David Thornburgh, chair of Open Primaries PA, senior advisor to the Committee of Seventy and a Chestnut Hill resident, said having an at-large councilmember from the neighborhood is like having “a bonus member of council beyond our district councilperson.”
“At-large seats are interesting because they’re almost like mini mayors because they’re elected by voters across the city,” he said. “Having a mayor from the Northwest is an extra added bonus.”
Jeff Duncan, the leader of Chestnut Hill’s 9th Democratic Ward, said Mt. Airy resident Derek Green was very helpful as an at-large council member before he resigned to run for Mayor.
“He was always very interested in hearing from us,” Duncan said.
A Northwest caucus in City Hall
Ties between the Northwest’s likely next councilmembers run deep. Parker won the endorsement of all three Northwest councilmembers – Curtis Jones, Jr. of the 4th district, Cindy Bass of the 8th district and Anthony Phillips of the 9th. She said she’s known Ahmad for a long time and supported her in every election she’s run.

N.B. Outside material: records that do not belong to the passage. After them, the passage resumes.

Lemma replace_pause_lstrip (s : string) :
  PyStr.replace "..." "[PAUSE]" (PyStr.lstrip s)
  = PyStr.lstrip (PyStr.replace "..." "[PAUSE]" s).
Proof.
  induction s as [|c s IH]; [reflexivity|].
  destruct (prefix "..." (String c s)) eqn:E.
  - apply prefix_pause_inv in E. destruct E as [s' ->].
    change (PyStr.lstrip (String "." (String "." (String "." s'))))
      with (String "." (String "." (String "." s'))).
    rewrite replace_pause_match. reflexivity.
  - rewrite replace_pause_skip by exact E. cbn [PyStr.lstrip].
    destruct (PyStr.is_space c); [exact IH|].
    apply replace_pause_skip. exact E.
Qed.

Lemma replace_pause_rstrip (s : string) :
  PyStr.replace "..." "[PAUSE]" (PyStr.rstrip s)
  = PyStr.rstrip (PyStr.replace "..." "[PAUSE]" s).
Proof.
  induction s as [| s IH | c s E IH] using pause_scan_ind.
  - reflexivity.
  - rewrite !rstrip_nonspace by reflexivity.
    rewrite !replace_pause_match. cbn [append].
    rewrite !rstrip_nonspace by reflexivity. rewrite IH. reflexivity.
  - rewrite replace_pause_skip by exact E.
    rewrite !rstrip_cons, rstrip_empty_replace_pause.
    destruct (PyStr.is_space c && PyStr.is_empty (PyStr.rstrip s));
      [reflexivity|].
    rewrite replace_pause_skip by (apply prefix_cons_rstrip; exact E).
    rewrite IH. reflexivity.
Qed.

Lemma replace_space_lstrip (s : string) :
  PyStr.replace "  " " " (PyStr.lstrip s)
  = PyStr.lstrip (PyStr.replace "  " " " s).
Proof.
  induction s as [| s IH | c s E IH] using space_scan_ind.
  - reflexivity.
  - rewrite replace_space_match. exact IH.
  - rewrite replace_space_skip by exact E. cbn [PyStr.lstrip].
    destruct (PyStr.is_space c); [exact IH|].
    apply replace_space_skip. exact E.
Qed.

Lemma replace_space_rstrip (s : string) :
  PyStr.replace "  " " " (PyStr.rstrip s)
  = PyStr.rstrip (PyStr.replace "  " " " s).
Proof.
  induction s as [| s IH | c s E IH] using space_scan_ind.
  - reflexivity.
  - rewrite replace_space_match.
    rewrite (rstrip_cons " " (String " " s)), (rstrip_cons " " s).
    rewrite (rstrip_cons " " (PyStr.replace "  " " " s)).
    rewrite rstrip_empty_replace_space.
    change (PyStr.is_space " ") with true. cbn [andb].
    destruct (PyStr.is_empty (PyStr.rstrip s)) eqn:B; [reflexivity|].
    cbn [PyStr.is_empty]. rewrite replace_space_match, IH. reflexivity.
  - rewrite replace_space_skip by exact E.
    rewrite !rstrip_cons, rstrip_empty_replace_space.
    destruct (PyStr.is_space c && PyStr.is_empty (PyStr.rstrip s));
      [reflexivity|].
    rewrite replace_space_skip by (apply prefix_cons_rstrip; exact E).
    rewrite IH. reflexivity.
Qed.

Lemma replace_strip (s : string) :
  PyStr.replace "  " " " (PyStr.replace "..." "[PAUSE]" (PyStr.strip s))
  = PyStr.strip (PyStr.replace "  " " " (PyStr.replace "..." "[PAUSE]" s)).
Proof.
  unfold PyStr.strip.
  rewrite replace_pause_rstrip, replace_pause_lstrip.
  rewrite replace_space_rstrip, replace_space_lstrip. reflexivity.
Qed.

(** X12.  [main] strips the text of a record before it normalises it; the
    stripping makes no difference to the normalised text. *)
Theorem add_content_markers_strip (text : string) :
  add_content_markers (PyStr.strip text) = add_content_markers text.
Proof.
  unfold add_content_markers.
  rewrite strip_idem, replace_strip, strip_idem. reflexivity.
Qed.

(** X13.  The normalised text never begins or ends with whitespace, is never
    shorter than three characters and never holds three dots in a row. *)
Theorem add_content_markers_shape (text : string) :
  PyStr.strip (add_content_markers text) = add_content_markers text
  /\ 3 <= String.length (add_content_markers text)
  /\ PyStr.contains "..." (add_content_markers text) = false.
Proof.
  destruct (long3 text) eqn:L.
  - destruct (normalised_shape text L) as [Hy [Hs [Hl _]]].
    rewrite Hy. split; [exact Hs|]. split.
    + apply Nat.ltb_ge. exact Hl.
    + apply contains_strip, replace_space_no_dots, replace_pause_no_dots.
  - unfold add_content_markers. rewrite strip_length, L. cbn [negb].
    repeat split. cbn. lia.
Qed.

(** ** Words *)

Lemma count_words_blank (b : bool) (s : string) :
  has_nws s = false -> PyStr.count_words_from b s = 0.
Proof.
  revert b. induction s as [|c s IH]; intros b H; [reflexivity|].
  cbn [has_nws] in H. apply orb_false_iff in H. destruct H as [Hc Hs].
  apply negb_false_iff in Hc. cbn [PyStr.count_words_from]. rewrite Hc.
  apply IH. exact Hs.
Qed.

Lemma count_words_rstrip (b : bool) (s : string) :
  PyStr.count_words_from b (PyStr.rstrip s) = PyStr.count_words_from b s.
Proof.
  revert b. induction s as [|c s IH]; intro b; [reflexivity|].
  rewrite rstrip_cons.
  destruct (PyStr.is_space c) eqn:Ec;
    destruct (PyStr.is_empty (PyStr.rstrip s)) eqn:Ee; cbn [andb].
  - rewrite rstrip_is_empty in Ee. apply negb_true_iff in Ee.
    cbn [PyStr.count_words_from]. rewrite Ec.
    symmetry. apply count_words_blank. exact Ee.
  - cbn [PyStr.count_words_from]. rewrite Ec. apply IH.
  - cbn [PyStr.count_words_from]. rewrite Ec, IH. reflexivity.
  - cbn [PyStr.count_words_from]. rewrite Ec, IH. reflexivity.
Qed.

Lemma count_words_lstrip (s : string) :
  PyStr.count_words_from false (PyStr.lstrip s)
  = PyStr.count_words_from false s.
Proof.
  induction s as [|c s IH]; [reflexivity|].
  cbn [PyStr.lstrip PyStr.count_words_from].
  destruct (PyStr.is_space c) eqn:Ec; [exact IH|].
  cbn [PyStr.count_words_from]. rewrite Ec. reflexivity.
Qed.

Lemma count_words_strip (s : string) :
  PyStr.count_words (PyStr.strip s) = PyStr.count_words s.
Proof.
  unfold PyStr.count_words, PyStr.strip.
  rewrite count_words_rstrip. apply count_words_lstrip.
Qed.

(** ** The transcript records *)

Lemma map_combine_fst {A B C : Type} (f : A -> C) (l1 : list A) (l2 : list B) :
  List.length l1 = List.length l2 ->
  map (fun p => f (fst p)) (combine l1 l2) = map f l1.
Proof.
  revert l2. induction l1 as [|a l1 IH]; intros [|b l2] H;
    try reflexivity; try discriminate.
  cbn [combine map fst]. rewrite IH by (simpl in H; lia). reflexivity.
Qed.

Lemma map_combine_snd {A B C : Type} (f : B -> C) (l1 : list A) (l2 : list B) :
  List.length l1 = List.length l2 ->
  map (fun p => f (snd p)) (combine l1 l2) = map f l2.
Proof.
  revert l2. induction l1 as [|a l1 IH]; intros [|b l2] H;
    try reflexivity; try discriminate.
  cbn [combine map snd]. rewrite IH by (simpl in H; lia). reflexivity.
Qed.

Lemma map_nth_seq {A : Type} (l : list A) (d : A) :
  map (fun i => nth i l d) (seq 0 (List.length l)) = l.
Proof.
  induction l as [|a l IH]; [reflexivity|].
  cbn [List.length seq map nth]. rewrite <- seq_shift, map_map.
  cbn [nth]. rewrite IH. reflexivity.
Qed.

Lemma transcript_fold (speakers : list string) (l : list (nat * segment))
    (init : list SegmentData.t) :
  fold_left (transcript_body speakers) l init
  = init ++ map (fun ie =>
                   SegmentData.mk (format_timestamp (start (snd ie)))
                                  (format_timestamp (end_ (snd ie)))
                                  (getitem speakers (fst ie) "")
                                  (PyStr.strip (text (snd ie)))
                                  (get (avg_logprob (snd ie)) 0%Q)) l.
Proof.
  revert init. induction l as [|[i seg] l IH]; intro init; cbn [fold_left map].
  - rewrite app_nil_r. reflexivity.
  - rewrite IH. unfold transcript_body at 1. rewrite <- app_assoc. reflexivity.
Qed.

Lemma detect_length (segments : list segment)
    (silence_threshold min_speaker_time : Q) :
  List.length (detect_speaker_changes segments silence_threshold min_speaker_time)
  = List.length segments.
Proof.
  rewrite detect_speakers, length_map, length_seq. reflexivity.
Qed.

Lemma transcript_speakers (segments : list segment) :
  map SegmentData.speaker (transcript_of segments)
  = detect_speaker_changes segments (12 # 10) 4.
Proof.
  unfold transcript_of. rewrite transcript_fold. cbn [app].
  rewrite map_map. cbn [SegmentData.speaker]. unfold enumerate, getitem.
  rewrite (map_combine_fst
             (fun i => nth i (detect_speaker_changes segments (12 # 10) 4) ""))
    by apply length_seq.
  rewrite <- (detect_length segments (12 # 10) 4) at 1.
  apply map_nth_seq.
Qed.

Lemma transcript_texts (segments : list segment) :
  map SegmentData.text (transcript_of segments)
  = map (fun seg => PyStr.strip (text seg)) segments.
Proof.
  unfold transcript_of. rewrite transcript_fold. cbn [app].
  rewrite map_map. cbn [SegmentData.text]. unfold enumerate.
  apply (map_combine_snd (fun seg => PyStr.strip (text seg))).
  apply length_seq.
Qed.

(** X14.  The transcript has one record per segment, in order; every record
    carries the label the attributor gave to its segment (the lookup
    [speakers[i]] is always in range) and the stripped text. *)
Theorem transcript_of_records (segments : list segment) :
  List.length (transcript_of segments) = List.length segments
  /\ map SegmentData.speaker (transcript_of segments)
     = detect_speaker_changes segments (12 # 10) 4
  /\ map SegmentData.text (transcript_of segments)
     = map (fun seg => PyStr.strip (text seg)) segments
  /\ Forall (fun sd => role (SegmentData.speaker sd)) (transcript_of segments).
Proof.
  split.
  { rewrite <- (length_map SegmentData.speaker), transcript_speakers.
    apply detect_length. }
  split; [apply transcript_speakers|].
  split; [apply transcript_texts|].
  apply Forall_forall. intros sd Hsd.
  assert (H : In (SegmentData.speaker sd)
                 (map SegmentData.speaker (transcript_of segments)))
    by (apply in_map; exact Hsd).
  rewrite transcript_speakers, detect_speakers in H.
  apply in_map_iff in H. destruct H as [j [<- Hj]].
  apply in_seq in Hj. apply after_role. lia.
Qed.

(** ** The tally of the summary *)

Lemma dict_total_set (d : list (string * nat)) (k : string) (x : nat) :
  dict_total (dict_set d k (dict_get d k 0 + x)) = dict_total d + x.
Proof.
  unfold dict_total. induction d as [|[k' v] d IH]; cbn [dict_set dict_get].
  - cbn. lia.
  - destruct (String.eqb k' k); simpl; [lia|].
    simpl in IH. rewrite IH. lia.
Qed.

Lemma dict_set_keys {V W : Type} (d : list (string * V)) (d' : list (string * W))
    (k : string) (v : V) (w : W) :
  map fst d = map fst d' ->
  map fst (dict_set d k v) = map fst (dict_set d' k w).
Proof.
  revert d'. induction d as [|[k1 v1] d IH]; intros [|[k2 w2] d'] H;
    try discriminate; [reflexivity|].
  cbn [map fst] in H. injection H as -> H.
  cbn [dict_set]. destruct (String.eqb k2 k); cbn [map fst]; f_equal.
  - exact H.
  - apply IH. exact H.
Qed.

Lemma dict_set_in {V : Type} (d : list (string * V)) (k : string) (v : V)
    (k' : string) :
  In k' (map fst (dict_set d k v)) <-> k' = k \/ In k' (map fst d).
Proof.
  induction d as [|[k1 v1] d IH]; cbn [dict_set].
  - cbn. intuition congruence.
  - destruct (String.eqb_spec k1 k) as [->|N]; cbn [map fst In].
    + intuition congruence.
    + rewrite IH. intuition congruence.
Qed.

Lemma dict_set_nodup {V : Type} (d : list (string * V)) (k : string) (v : V) :
  NoDup (map fst d) -> NoDup (map fst (dict_set d k v)).
Proof.
  induction d as [|[k1 v1] d IH]; intro H; cbn [dict_set].
  - cbn. constructor; [intros []|constructor].
  - cbn [map fst] in H. inversion H as [|? ? Hn Hd]; subst.
    destruct (String.eqb_spec k1 k) as [->|N]; cbn [map fst].
    + constructor; assumption.
    + constructor; [|apply IH; exact Hd].
      rewrite dict_set_in. intros [E|I]; [congruence|contradiction].
Qed.

Lemma tally_fold (T : list SegmentData.t)
    (st : list (string * nat) * list (string * nat)) :
  map fst (fst st) = map fst (snd st) ->
  NoDup (map fst (fst st)) ->
  let r := fold_left tally_body T st in
  dict_total (fst r) = dict_total (fst st) + List.length T
  /\ dict_total (snd r)
     = dict_total (snd st)
       + list_sum (map (fun sd => PyStr.count_words (SegmentData.text sd)) T)
  /\ map fst (fst r) = map fst (snd r)
  /\ NoDup (map fst (fst r))
  /\ (forall k, In k (map fst (fst r))
                <-> In k (map fst (fst st)) \/ In k (map SegmentData.speaker T)).
Proof.
  revert st. induction T as [|sd T IH]; intros [sc swc] K D; cbn [fold_left].
  - cbn. repeat split; try lia; try assumption; intuition.
  - cbn [fst snd] in K, D.
    set (speaker := SegmentData.speaker sd).
    set (words := PyStr.count_words (SegmentData.text sd)).
    assert (E : tally_body (sc, swc) sd
                = (dict_set sc speaker (dict_get sc speaker 0 + 1),
                   dict_set swc speaker (dict_get swc speaker 0 + words)))
      by reflexivity.
    rewrite E.
    destruct (IH (dict_set sc speaker (dict_get sc speaker 0 + 1),
                  dict_set swc speaker (dict_get swc speaker 0 + words)))
      as [H1 [H2 [H3 [H4 H5]]]].
    + apply dict_set_keys. exact K.
    + apply dict_set_nodup. exact D.
    + cbn [fst snd] in H1, H2, H5.
      rewrite dict_total_set in H1. rewrite dict_total_set in H2.
      cbn [fst snd List.length map list_sum].
      split; [rewrite H1; lia|]. split; [rewrite H2; simpl; lia|].
      split; [exact H3|]. split; [exact H4|].
      intro k. rewrite H5, dict_set_in. cbn [In]. fold speaker.
      intuition congruence.
Qed.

“I am looking forward to working with all of them to deliver for the entire city,” she said. “I understand the importance of a strong working relationship with the legislature and know the hard work that district council members do for Philadelphia.”

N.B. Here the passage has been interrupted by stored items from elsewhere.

(** Two strings without underscore that are followed by one are equal when
    the whole strings are. *)
Lemma underscore_splits (a a' b b' : string) :
  without "_" a -> without "_" a' ->
  (a ++ String "_" b)%string = (a' ++ String "_" b')%string -> a = a'.
Proof.
  revert a'. induction a as [|c a IH]; intros [|c' a'] Ha Ha' E;
    simpl in *.
  - reflexivity.
  - injection E as E _. destruct Ha' as [Hc _]. congruence.
  - injection E as E _. destruct Ha as [Hc _]. congruence.
  - injection E as Ec E. subst c'. f_equal.
    apply (IH a'); tauto.
Qed.

Lemma generateEvent_id (i startTime timeSpan now : Z) (r : Rng) :
  TelemetryEvent.id (fst (generateEvent i startTime timeSpan now r))
  = ("evt_" ++ JS.toString36 i ++ "_" ++ JS.toString36 now)%string.
Proof.
  unfold generateEvent, bind, ret. destruct_calls. reflexivity.
Qed.

(** The identifiers of events built for distinct indices differ. *)
Lemma generateEvent_id_inj (i j s1 s2 t1 t2 n1 n2 : Z) (r1 r2 : Rng) :
  0 <= i -> 0 <= j ->
  TelemetryEvent.id (fst (generateEvent i s1 t1 n1 r1))
  = TelemetryEvent.id (fst (generateEvent j s2 t2 n2 r2)) ->
  i = j.
Proof.
  intros Hi Hj E. rewrite !generateEvent_id in E.
  cbn [append] in E. injection E as E.
  destruct (toString36_spec i Hi) as [Pi Wi].
  destruct (toString36_spec j Hj) as [Pj Wj].
  apply underscore_splits in E; [|assumption|assumption].
  rewrite <- Pi, <- Pj, E. reflexivity.
Qed.
Lemma generateLoop_indices (n : nat) (i count startTime timeSpan : Z)
  (clock : nat -> Z) (r : Rng) :
  0 <= i ->
  let events := fst (generateLoop n i count startTime timeSpan clock r) in
  (forall e, In e events ->
             exists j now r',
               i <= j < i + Z.of_nat n
               /\ e = fst (generateEvent j startTime timeSpan now r'))
  /\ NoDup (map TelemetryEvent.id events).
Proof.
  revert i r. induction n as [|n IH]; intros i r Hi; cbn zeta.
  - split; [intros e [] | constructor].
  - cbn [generateLoop].
    destruct (generateEvent i startTime timeSpan (clock (S (Z.to_nat i))) r)
      as [event r'] eqn:Ee.
    destruct (IH (i + 1) r' ltac:(lia)) as [IH1 IH2]. cbv zeta in IH1, IH2.
    destruct (generateLoop n (i + 1) count startTime timeSpan clock r')
      as [events posts].
    cbn [fst] in *.
    assert (Hev : event = fst (generateEvent i startTime timeSpan
                                 (clock (S (Z.to_nat i))) r))
      by (rewrite Ee; reflexivity).
    split.
    + intros e [<- | He].
      * exists i, (clock (S (Z.to_nat i))), r. split; [lia | exact Hev].
      * destruct (IH1 e He) as [j [now [r0 [Hj E]]]].
        exists j, now, r0. split; [lia | exact E].
    + cbn [map]. constructor; [|exact IH2].
      intros Hin. apply in_map_iff in Hin. destruct Hin as [e [Eid He]].
      destruct (IH1 e He) as [j [now [r0 [Hj E]]]].
      rewrite E, Hev in Eid.
      apply generateEvent_id_inj in Eid; lia.
Qed.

Ahmad told the Local she was “excited” to have Parker as the next mayor and emphasized both her connections in the State House and the work she’s done in Council that’s been aimed at helping middle class Philadelphians.
“Her relationship with the state will be critical for bringing resources to Philadelphia, especially on the education spectrum,” Ahmad said. “We will benefit from those relationships she has.”
Ahmad plans for the general election
Despite what will likely be an easy path to victory in November’s general election, Ahmad said she expects to do a “fair amount” of campaigning.
She intends to prioritize the city’s health issues, which she feels are the root cause of a variety of the city’s issues – including gun violence, income inequality and access to healthy foods. Last Thursday, for instance, two days after the primary, she attended a peace walk to protest gun violence held by Rep. Stephen Kinsey’s office in Germantown.
At the march, she discussed the science behind why young men are prone to making decisions that lead to violence – decisions that can result in tragedy because of how easy it is to access a firearm.
“Before you turn 25, your brain is not fully developed, and you will make bad choices,” she said. “Let’s make sure those choices aren’t fatal.”
During her phone interview with the Local, Ahmad emphasized her science background, and said her approach to governing will be “evidence-based.”
“I’m already starting to collect data around the violence issue,” she said. “I’m interested in things like how much was invested in a program, what the results were, what can be done to improve it and if it’s worth investing in.”
According to Bricklin, Ahmad will be city council’s first scientist since Joe Coleman, a chemist who lived in Mt. Airy and represented the 8th District from 1972 to 1992.
“He was a scientist who was a groundbreaker because he thought it was important to be data-driven,” Bricklin said. “And I think that’s what Nina will do too.”